[Opening Material provided section]
(** [customHashFunction] of part_007, used for [header.hash()] and
    [block.hash()]; [None] when it throws. *)
Definition customHashFunction (header : BlockHeader) : option Z :=
  if Nat.leb (List.length (bh_extraData header)) CLIQUE_EXTRA_VANITY then Some (rlphash (raw header))
  else match getConsensusTypeByCommon (bh_common header) with
       | None => None
       | Some Clique => Some (rlphash (raw header))
       | Some ReimintType => calcBlockHash header
       end.

(** [ReimintBlockOptions]: [common], the optional signer (by its address)
    and the optional round, commit round, POL round, evidence and vote set. *)
Record ReimintBlockOptions := mkReimintBlockOptions {
  opt_common : Common; opt_signer : option Z; opt_round : option Z;
  opt_commitRound : option Z; opt_POLRound : option Z;
  opt_evidence : option (list Evidence); opt_voteSet : option VoteSet }.

(** [header.number]: the big-endian value of raw field 8. *)
Definition bh_number (h : BlockHeader) : Z :=
  fold_left (fun acc b => acc * 256 + b) (nth 8 (raw h) []) 0.

(** [Reimint.generateBlockHeaderAndProposal(data, options)]; [timestamp] is
    the time the [Proposal] constructor records.  Modelled from the spec: a
    signed proposal records its signer's address. *)
Definition generateBlockHeaderAndProposal (data : HeaderData) (options : ReimintBlockOptions)
  (timestamp : Z) : BlockHeader * option Proposal :=
  let header := fromHeaderData data (opt_common options) in
  match opt_signer options with
  | Some signer =>
      let data := formatHeaderData data in
      let round := match opt_round options with Some r => r | None => defaultRound end in
      let commitRound := match opt_commitRound options with Some r => r | None => round end in
      let POLRound := match opt_POLRound options with Some r => r | None => defaultPOLRound end in
      let evidence := match opt_evidence options with Some e => e | None => [] end in
      let headerHash := calcBlockHeaderRawHash header evidence in
      let proposal := mkProposal (bh_number header) round POLRound headerHash timestamp signer in
      let extraData := mkExtraData round commitRound POLRound evidence proposal (opt_voteSet options) in
      (fromHeaderData
         (mkHeaderData (hd_pre data)
            (Some (match hd_extraData data with Some e => e | None => [] end ++ serialize extraData))
            (hd_post data)) (opt_common options),
       Some proposal)
  | None => (header, None)
  end.

(** [Reimint.generateBlockAndProposal(data, transactions, options)]. *)
Definition generateBlockAndProposal (data : HeaderData) (transactions : list Z)
  (options : ReimintBlockOptions) (timestamp : Z) : Block * option Proposal :=
  let hp := generateBlockHeaderAndProposal data options timestamp in
  (mkBlock (fst hp) transactions, snd hp).
End Hashes.

(** [Reimint.generateFinalizedBlock(data, transactions, evidence, proposal,
    commitRound, votes, options)], [options.common] being [common]. *)
Definition generateFinalizedBlock (data : HeaderData) (transactions : list Z)
  (evidence : list Evidence) (proposal : Proposal) (commitRound : Z) (votes : VoteSet)
  (common : Common) : Block :=
  let extraData := mkExtraData (prop_round proposal) commitRound (prop_POLRound proposal)
                     evidence proposal (Some votes) in
  let data := formatHeaderData data in
  let header := fromHeaderData
                  (mkHeaderData (hd_pre data)
                     (Some (match hd_extraData data with Some e => e | None => [] end
                            ++ serialize extraData))
                     (hd_post data)) common in
  mkBlock header transactions.

End Reimint.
[Closing Material provided section]
» **Assignment**
Please make an exact copy of the lines from the one holding "End Hashes." through the final line of the records above, nothing more.

» **Exercise answer**
End Hashes.

(** [Reimint.generateFinalizedBlock(data, transactions, evidence, proposal,
    commitRound, votes, options)], [options.common] being [common]. *)
Definition generateFinalizedBlock (data : HeaderData) (transactions : list Z)
  (evidence : list Evidence) (proposal : Proposal) (commitRound : Z) (votes : VoteSet)
  (common : Common) : Block :=
  let extraData := mkExtraData (prop_round proposal) commitRound (prop_POLRound proposal)
                     evidence proposal (Some votes) in
  let data := formatHeaderData data in
  let header := fromHeaderData
                  (mkHeaderData (hd_pre data)
                     (Some (match hd_extraData data with Some e => e | None => [] end
                            ++ serialize extraData))
                     (hd_post data)) common in
  mkBlock header transactions.

End Reimint.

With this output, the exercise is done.